そんな中、若々しい活力に溢れた元部下の女性、マーガレットとの交流を通じ、彼はある「小さな希望」を見出します。それは、役所の複雑な官僚主義の中でずっと放置されていた、**「スラムの空き地に小さな公園を作る」**という、ささやかな請願を叶えることでした。
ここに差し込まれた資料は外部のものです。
Definition setOption (o : Option) (i : t) : result t :=
  store i (fun d => mkPrivate (type d) (modifier d) (shift d) (fields d)
    (reschedule d) o (dest d) (src1 d) (src2 d) (immValue d)).

Definition setReschedule (offset : Z) (i : t) : result t :=
  store i (fun d => mkPrivate (type d) (modifier d) (shift d) (fields d)
    offset (option d) (dest d) (src1 d) (src2 d) (immValue d)).

Definition bare (ty : InsnType) : result t :=
  setType ty new.

Definition unary (ty : InsnType) (dest src : SizedRegister.t) (o : Option)
  : result t :=
  do i <- setType ty new;
  do i <- setDest dest i;
  do i <- setSrc1 src i;
  setOption o i.

Definition binary (ty : InsnType) (dest src1 src2 : SizedRegister.t)
  (o : Option) : result t :=
  do i <- setType ty new;
  do i <- setDest dest i;
  do i <- setSrc1 src1 i;
  do i <- setSrc2 src2 i;
  setOption o i.

(** The overload of [binary] with a shift modifier. *)
Definition binaryShifted (ty : InsnType) (dest src1 src2 : SizedRegister.t)
  (m : Modifier) (sh : Z) (o : Option) : result t :=
  do i <- setType ty new;
  do i <- setDest dest i;
  do i <- setSrc1 src1 i;
  do i <- setSrc2 src2 i;
  do i <- (if negb (Modifier_eqb m MOD_NONE) && negb (sh =? 0)
           then do i <- setModifier m i; setShift sh i
           else Ok i);
  setOption o i.

Definition binaryImm (ty : InsnType) (dest src1 : SizedRegister.t)
  (imm : Z) (o : Option) : result t :=
  do i <- setType ty new;
  do i <- setDest dest i;
  do i <- setSrc1 src1 i;
  do i <- setImmValue imm i;
  setOption o i.

Definition moveImm (ty : InsnType) (dest : SizedRegister.t) (imm : Z)
  (o : Option) : result t :=
  do i <- setType ty new;
  do i <- setDest dest i;
  do i <- setImmValue imm i;
  setOption o i.

Definition branch (ty : InsnType) (label : Z) : result t :=
  do i <- setType ty new;
  setLabel label i.

End Insn.

(** ** platform.h, platform.cpp: [Platform] *)

Module Platform.
Import BasicRegister.

(** [enum Feature] *)
Definition TwoAddress       : Z := 0x0001.
Definition ThreeAddress     : Z := 0x0002.
Definition ShiftAndOperate  : Z := 0x0004.
Definition SplitRegisters   : Z := 0x0008.
Definition RegisterPoor     : Z := 0x0010.
Definition RegisterRich     : Z := 0x0020.
Definition ShiftToRotate    : Z := 0x0040.
Definition FunnelShift      : Z := 0x0080.
Definition BitClear         : Z := 0x0100.
Definition BigEndian        : Z := 0x0200.
Definition UnaryDest        : Z := 0x0400.
Definition CompareAndBranch : Z := 0x0800.

(** The data members, and the two virtual word-size queries as fields
    filled in by the subclass. *)
Record t : Type := mk {
  m_features : Z;
  m_registers : list BasicRegister.t;
  m_arguments : list BasicRegister.t;
  m_sp : BasicRegister.t;
  nativeWordSize : Size;
  addressWordSize : Size
}.
Example braced_80_443 : braced ["80"; "443"] = "{80, 443}".
Proof. reflexivity. Qed.

Example port_list_empty : port_list [] = "{}".
Proof. reflexivity. Qed.

Example str_int_samples :
  Py.str_int 0 = "0" /\ Py.str_int 443 = "443" /\ Py.str_int (-5) = "-5".
Proof. repeat split. Qed.

Example lower_samples :
  Py.lower (Py.str_bool true) = "true" /\ Py.lower (Py.str_bool false) = "false".
Proof. split; reflexivity. Qed.

(** What the HTTP library writes for the query of
    [list_available_hostnodes(min_ram=8, requires_rtx=True)]: the filters
    left out are dropped, the flag goes out with a capital letter. *)
Example hostnode_query_on_the_wire :
  encode [ ("api_key", VStr "API_KEY"); ("api_token", VStr "API_TOKEN");
           ("minvCPUs", opt_int None); ("minRAM", opt_int (Some 8));
           ("minStorage", opt_int None); ("minVRAM", opt_int None);
           ("minGPUCount", opt_int None);
           ("requiresRTX", opt_bool (Some true));
           ("requiresGTX", opt_bool None) ]
  = [ ("api_key", "API_KEY"); ("api_token", "API_TOKEN");
      ("minRAM", "8"); ("requiresRTX", "True") ].
Proof. reflexivity. Qed.

(** A whole call, run: [test_authorization] with [debug] set, against a
    server that accepts the credentials. *)
Example test_authorization_run :
  test_authorization
    (always (Answered (mkResponse 200 "OK"
       "https://marketplace.tensordock.com/api/v0/auth/test"
       (JsonBody success_true))))
    (boot (__init__ "API_KEY" "API_TOKEN" true))
  = (Ok success_true,
     {| self := __init__ "API_KEY" "API_TOKEN" true;
        stdout := [OutDumps 2 success_true];
        network := [auth_test_request (__init__ "API_KEY" "API_TOKEN" true)] |}).
Proof. reflexivity. Qed.

Lemma get_specific_hostnode_network (id : string) (srv : Server) (w : World) :
  network (snd (get_specific_hostnode id srv w))
  = (network w ++ [hostnode_request (self w) id])%list.
Proof.
  unfold hostnode_request. run.
  answer_cases srv; try destruct (debug (self w)); reflexivity.
Qed.

Lemma invoke_self (c : Call) (srv : Server) (w : World) :
  self (snd (invoke c srv w)) = self w.
Proof.
  destruct c; run;
    answer_cases srv; try destruct (debug (self w)); reflexivity.
Qed.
2. 神学的な観点からの評価:日常という名の「聖域」
キリスト教神学的な視点からこの映画を読み解くと、以下の三つの重要なテーマが浮かび上がります。
① 「メメント・モリ(死を想え)」と真の回心
聖書は「自分の日を数えることを教えてください」(詩編90:12)と説きます。ウィリアムズにとっての癌の宣告は、単なる絶望ではなく、霊的な「目覚め」を促す**カイロス(神の時)**となりました。 死を意識した瞬間に、彼は「死んでいるかのように生きていた自分」から「死に向かって力強く生きる自分」へと回心(メタノイア)したのです。
② 召命(ヴォケーション)としての公務
彼は特別な慈善家になったわけではありません。「公務員」という、世俗的で退屈だと思われていた自分の職務を、初めて**「隣人愛」を実践する場(召命)**として捉え直しました。 これは、ルターが提唱した「世俗の職業こそが神に仕える場である」という万人祭司の思想に近いものです。山を動かすような奇跡ではなく、書類の山を一つ動かすことが、彼にとっての聖なる業(わざ)となったのです。
③ 「一杯の冷たい水」の神学
彼が心血を注いだのは、巨大な大聖堂の建設ではなく、子どもたちのための小さな公園でした。これは、マタイによる福音書(10:42)にある「これらの小さな者の一人に、弟子だからというので、一杯の冷たい水でも飲ませてくれる者は…決してその報いを失うことはない」という教えを象徴しています。小さな善意を貫き通すことの尊さが、美しく描かれています。
3. 現代人がこの映画から学ぶべきこと
効率とスピード、そして「大きな成功」ばかりを追い求めがちな現代人にとって、この映画は鋭い問いを投げかけます。
- 「ルーティン」と「生」を峻別する
慣れ親しんだ習慣や仕事の流れをこなすだけの毎日は、時に「魂の眠り」を招きます。自分が今、単に「時間を消費」しているのか、それとも「命を燃やしている」のかを問い直す勇気が求められます。
- 「小さな一歩」の重みを知る
世界を変えることは難しくても、自分の手の届く範囲にある「不条理」を一つ正すことはできるかもしれません。官僚主義的な冷たさに対し、一人の人間として「熱」を持って接することが、周囲に静かな変革をもたらすことを教えてくれます。
- レガシー(遺産)の再定義
ウィリアムズが残したものは、名前が刻まれた記念碑ではなく、子どもたちの笑い声が響く場所でした。私たちがこの世を去るとき、何を持って行くかではなく、何を残して行くのか。その問いが、今の生き方を決定づけます。
「今日という日は、残りの人生の最初の一日である」という言葉がありますが、この映画はさらに一歩進んで、**「今日という日は、神様から預かっている最後の貴重な時間かもしれない」**という緊張感と喜びを教えてくれます。